▶ [What is needed]:
Go through the data below. Pull out every line that has the word "Hset".

(Beginning of Records to use)

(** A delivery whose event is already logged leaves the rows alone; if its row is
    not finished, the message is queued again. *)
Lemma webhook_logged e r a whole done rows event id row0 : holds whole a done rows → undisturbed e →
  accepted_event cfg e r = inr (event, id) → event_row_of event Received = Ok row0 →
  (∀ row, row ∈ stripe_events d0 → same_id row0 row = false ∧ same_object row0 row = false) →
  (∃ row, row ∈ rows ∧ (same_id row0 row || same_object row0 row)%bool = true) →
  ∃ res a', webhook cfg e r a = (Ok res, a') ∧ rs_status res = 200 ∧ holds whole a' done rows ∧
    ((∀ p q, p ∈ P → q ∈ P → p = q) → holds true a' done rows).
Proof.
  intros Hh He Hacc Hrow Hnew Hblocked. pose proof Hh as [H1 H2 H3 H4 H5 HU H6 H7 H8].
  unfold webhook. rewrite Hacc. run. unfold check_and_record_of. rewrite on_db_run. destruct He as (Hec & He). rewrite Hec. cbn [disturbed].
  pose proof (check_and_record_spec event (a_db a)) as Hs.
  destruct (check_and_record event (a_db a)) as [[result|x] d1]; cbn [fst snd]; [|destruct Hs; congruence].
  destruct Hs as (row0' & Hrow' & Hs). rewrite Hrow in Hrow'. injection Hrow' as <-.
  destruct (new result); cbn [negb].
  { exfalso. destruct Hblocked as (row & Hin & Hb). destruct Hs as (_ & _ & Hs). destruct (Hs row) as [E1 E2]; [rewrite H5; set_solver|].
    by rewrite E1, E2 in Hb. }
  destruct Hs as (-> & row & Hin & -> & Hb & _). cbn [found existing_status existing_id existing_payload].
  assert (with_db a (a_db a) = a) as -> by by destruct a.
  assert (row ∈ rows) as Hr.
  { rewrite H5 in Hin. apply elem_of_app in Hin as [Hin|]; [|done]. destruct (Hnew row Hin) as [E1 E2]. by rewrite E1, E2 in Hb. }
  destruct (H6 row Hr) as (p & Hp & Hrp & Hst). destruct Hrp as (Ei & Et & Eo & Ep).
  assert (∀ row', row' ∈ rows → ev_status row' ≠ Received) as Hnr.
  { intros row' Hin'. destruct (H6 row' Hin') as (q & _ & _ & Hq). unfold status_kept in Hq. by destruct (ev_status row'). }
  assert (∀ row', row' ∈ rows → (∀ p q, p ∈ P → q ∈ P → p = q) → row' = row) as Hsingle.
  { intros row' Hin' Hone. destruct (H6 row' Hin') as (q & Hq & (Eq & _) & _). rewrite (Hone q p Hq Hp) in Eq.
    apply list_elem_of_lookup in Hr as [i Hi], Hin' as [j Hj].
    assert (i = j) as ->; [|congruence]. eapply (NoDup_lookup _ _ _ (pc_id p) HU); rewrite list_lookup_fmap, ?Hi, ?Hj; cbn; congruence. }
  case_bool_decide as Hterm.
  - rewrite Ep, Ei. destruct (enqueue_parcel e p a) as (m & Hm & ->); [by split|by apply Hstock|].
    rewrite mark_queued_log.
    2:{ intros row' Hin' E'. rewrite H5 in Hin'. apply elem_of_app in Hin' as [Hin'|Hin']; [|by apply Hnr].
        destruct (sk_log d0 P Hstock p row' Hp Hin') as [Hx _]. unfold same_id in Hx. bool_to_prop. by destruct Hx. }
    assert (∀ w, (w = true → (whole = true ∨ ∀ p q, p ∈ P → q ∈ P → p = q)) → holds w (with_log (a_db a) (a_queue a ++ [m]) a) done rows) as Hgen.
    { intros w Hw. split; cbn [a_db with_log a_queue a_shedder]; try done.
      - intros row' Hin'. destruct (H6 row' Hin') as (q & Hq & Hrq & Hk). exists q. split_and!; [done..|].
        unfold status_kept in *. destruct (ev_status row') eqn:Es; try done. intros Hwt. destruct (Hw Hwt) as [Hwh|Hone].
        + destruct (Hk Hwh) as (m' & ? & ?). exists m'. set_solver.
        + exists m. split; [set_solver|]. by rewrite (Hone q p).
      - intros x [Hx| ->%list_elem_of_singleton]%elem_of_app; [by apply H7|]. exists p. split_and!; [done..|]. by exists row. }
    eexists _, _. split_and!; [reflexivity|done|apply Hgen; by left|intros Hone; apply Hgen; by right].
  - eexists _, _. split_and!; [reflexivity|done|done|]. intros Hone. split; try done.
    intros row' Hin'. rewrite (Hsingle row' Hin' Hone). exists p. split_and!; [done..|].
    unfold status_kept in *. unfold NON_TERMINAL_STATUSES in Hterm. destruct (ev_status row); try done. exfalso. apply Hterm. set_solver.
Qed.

(End of Records to use)
(Beginning of Records to use)

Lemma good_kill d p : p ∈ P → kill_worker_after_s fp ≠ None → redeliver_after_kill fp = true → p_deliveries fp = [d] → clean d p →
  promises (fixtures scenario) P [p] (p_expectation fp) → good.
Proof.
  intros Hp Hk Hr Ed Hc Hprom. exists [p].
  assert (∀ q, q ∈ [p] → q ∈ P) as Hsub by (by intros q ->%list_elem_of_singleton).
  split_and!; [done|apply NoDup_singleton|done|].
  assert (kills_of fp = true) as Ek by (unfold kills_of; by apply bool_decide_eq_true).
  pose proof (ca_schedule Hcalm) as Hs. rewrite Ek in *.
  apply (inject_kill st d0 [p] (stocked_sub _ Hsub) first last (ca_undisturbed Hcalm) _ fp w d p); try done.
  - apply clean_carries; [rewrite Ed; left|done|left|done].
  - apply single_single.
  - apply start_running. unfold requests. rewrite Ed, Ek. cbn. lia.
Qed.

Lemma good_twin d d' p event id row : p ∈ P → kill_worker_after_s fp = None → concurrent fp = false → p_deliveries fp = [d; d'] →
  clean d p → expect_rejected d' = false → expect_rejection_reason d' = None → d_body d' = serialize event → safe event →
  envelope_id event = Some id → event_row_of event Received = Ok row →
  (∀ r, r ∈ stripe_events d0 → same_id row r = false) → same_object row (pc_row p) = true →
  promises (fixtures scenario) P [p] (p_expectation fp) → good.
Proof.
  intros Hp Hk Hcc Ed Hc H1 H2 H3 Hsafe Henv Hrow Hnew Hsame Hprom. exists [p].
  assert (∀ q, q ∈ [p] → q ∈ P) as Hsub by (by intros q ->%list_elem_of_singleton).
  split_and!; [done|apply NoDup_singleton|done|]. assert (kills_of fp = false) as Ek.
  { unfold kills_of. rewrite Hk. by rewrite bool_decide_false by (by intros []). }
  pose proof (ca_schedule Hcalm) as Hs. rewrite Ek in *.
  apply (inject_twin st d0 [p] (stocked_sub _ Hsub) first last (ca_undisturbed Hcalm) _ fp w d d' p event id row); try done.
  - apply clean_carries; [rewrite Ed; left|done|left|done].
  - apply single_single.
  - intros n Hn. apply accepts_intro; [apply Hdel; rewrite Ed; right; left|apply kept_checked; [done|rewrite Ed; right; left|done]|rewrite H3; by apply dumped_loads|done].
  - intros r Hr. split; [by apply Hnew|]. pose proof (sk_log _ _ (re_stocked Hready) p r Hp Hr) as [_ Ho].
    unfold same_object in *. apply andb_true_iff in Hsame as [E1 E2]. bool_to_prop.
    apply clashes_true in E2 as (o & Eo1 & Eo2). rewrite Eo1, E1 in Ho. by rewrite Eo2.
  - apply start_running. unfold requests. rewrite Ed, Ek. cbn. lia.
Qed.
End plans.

(End of Records to use)
(Beginning of Records to use)

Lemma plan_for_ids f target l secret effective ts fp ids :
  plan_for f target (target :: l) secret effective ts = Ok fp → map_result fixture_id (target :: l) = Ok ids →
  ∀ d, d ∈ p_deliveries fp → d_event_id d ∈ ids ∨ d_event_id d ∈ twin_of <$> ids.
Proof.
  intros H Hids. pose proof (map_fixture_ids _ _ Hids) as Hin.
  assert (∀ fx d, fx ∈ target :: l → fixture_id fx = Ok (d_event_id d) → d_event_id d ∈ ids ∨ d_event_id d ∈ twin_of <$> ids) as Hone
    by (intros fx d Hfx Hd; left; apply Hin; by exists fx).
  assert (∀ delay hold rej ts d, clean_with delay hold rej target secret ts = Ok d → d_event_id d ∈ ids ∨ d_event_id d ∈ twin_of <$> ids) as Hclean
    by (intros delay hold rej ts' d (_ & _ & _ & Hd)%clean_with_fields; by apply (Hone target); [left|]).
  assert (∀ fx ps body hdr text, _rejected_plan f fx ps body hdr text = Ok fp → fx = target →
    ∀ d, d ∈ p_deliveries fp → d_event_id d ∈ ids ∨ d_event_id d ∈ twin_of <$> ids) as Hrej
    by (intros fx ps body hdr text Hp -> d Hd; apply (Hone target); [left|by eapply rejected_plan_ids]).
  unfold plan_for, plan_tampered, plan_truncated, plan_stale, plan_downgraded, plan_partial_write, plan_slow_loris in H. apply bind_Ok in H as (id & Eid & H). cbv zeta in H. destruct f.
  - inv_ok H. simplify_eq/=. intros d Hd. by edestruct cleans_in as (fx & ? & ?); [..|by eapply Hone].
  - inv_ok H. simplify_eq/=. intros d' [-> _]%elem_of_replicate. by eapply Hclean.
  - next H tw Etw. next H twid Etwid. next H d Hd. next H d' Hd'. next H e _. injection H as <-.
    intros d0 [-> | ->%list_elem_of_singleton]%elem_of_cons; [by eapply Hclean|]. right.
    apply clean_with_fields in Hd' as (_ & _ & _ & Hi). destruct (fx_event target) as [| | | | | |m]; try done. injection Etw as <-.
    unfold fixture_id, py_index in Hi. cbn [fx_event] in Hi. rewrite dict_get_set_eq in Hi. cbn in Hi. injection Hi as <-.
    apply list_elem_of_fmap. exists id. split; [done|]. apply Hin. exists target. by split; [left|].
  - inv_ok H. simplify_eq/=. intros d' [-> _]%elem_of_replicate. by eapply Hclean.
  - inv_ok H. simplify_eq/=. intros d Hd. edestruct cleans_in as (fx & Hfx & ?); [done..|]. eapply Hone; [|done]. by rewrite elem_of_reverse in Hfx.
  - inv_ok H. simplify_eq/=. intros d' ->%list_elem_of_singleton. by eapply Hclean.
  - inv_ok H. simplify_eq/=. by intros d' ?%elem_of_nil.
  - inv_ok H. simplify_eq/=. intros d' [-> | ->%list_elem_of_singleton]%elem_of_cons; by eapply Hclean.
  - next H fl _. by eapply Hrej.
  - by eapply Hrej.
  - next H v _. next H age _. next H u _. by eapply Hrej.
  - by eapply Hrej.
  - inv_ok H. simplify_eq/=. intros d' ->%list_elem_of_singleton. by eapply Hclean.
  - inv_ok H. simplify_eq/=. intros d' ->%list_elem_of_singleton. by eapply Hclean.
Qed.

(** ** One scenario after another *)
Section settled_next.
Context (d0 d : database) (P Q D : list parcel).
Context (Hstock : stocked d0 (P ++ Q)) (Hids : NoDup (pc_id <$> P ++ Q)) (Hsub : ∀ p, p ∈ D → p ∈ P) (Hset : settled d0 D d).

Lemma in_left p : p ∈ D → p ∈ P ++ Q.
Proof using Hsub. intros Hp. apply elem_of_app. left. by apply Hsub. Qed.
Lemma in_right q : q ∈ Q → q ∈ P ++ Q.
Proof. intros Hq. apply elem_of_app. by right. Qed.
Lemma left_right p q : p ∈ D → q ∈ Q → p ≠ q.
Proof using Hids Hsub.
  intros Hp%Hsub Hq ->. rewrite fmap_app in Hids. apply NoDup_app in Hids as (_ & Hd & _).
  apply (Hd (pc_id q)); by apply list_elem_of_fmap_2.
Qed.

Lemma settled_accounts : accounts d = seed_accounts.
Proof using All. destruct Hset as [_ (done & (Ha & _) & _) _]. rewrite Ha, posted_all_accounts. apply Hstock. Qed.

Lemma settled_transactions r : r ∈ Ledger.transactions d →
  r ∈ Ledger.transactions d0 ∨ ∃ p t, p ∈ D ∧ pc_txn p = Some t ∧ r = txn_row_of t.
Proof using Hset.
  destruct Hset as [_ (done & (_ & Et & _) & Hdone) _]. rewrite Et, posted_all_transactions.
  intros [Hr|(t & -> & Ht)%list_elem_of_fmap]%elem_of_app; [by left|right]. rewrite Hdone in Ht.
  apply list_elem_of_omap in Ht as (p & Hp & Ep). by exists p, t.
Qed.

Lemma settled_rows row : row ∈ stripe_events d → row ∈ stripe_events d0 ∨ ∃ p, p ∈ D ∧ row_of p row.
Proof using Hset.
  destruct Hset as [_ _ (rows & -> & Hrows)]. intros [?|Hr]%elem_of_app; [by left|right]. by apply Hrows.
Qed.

(End of Records to use)

▶ [Answer box]:
Context (Hstock : stocked d0 (P ++ Q)) (Hids : NoDup (pc_id <$> P ++ Q)) (Hsub : ∀ p, p ∈ D → p ∈ P) (Hset : settled d0 D d).
Proof using All. destruct Hset as [_ (done & (Ha & _) & _) _]. rewrite Ha, posted_all_accounts. apply Hstock. Qed.
Proof using Hset.
  destruct Hset as [_ (done & (_ & Et & _) & Hdone) _]. rewrite Et, posted_all_transactions.
Proof using Hset.
  destruct Hset as [_ _ (rows & -> & Hrows)]. intros [?|Hr]%elem_of_app; [by left|right]. by apply Hrows.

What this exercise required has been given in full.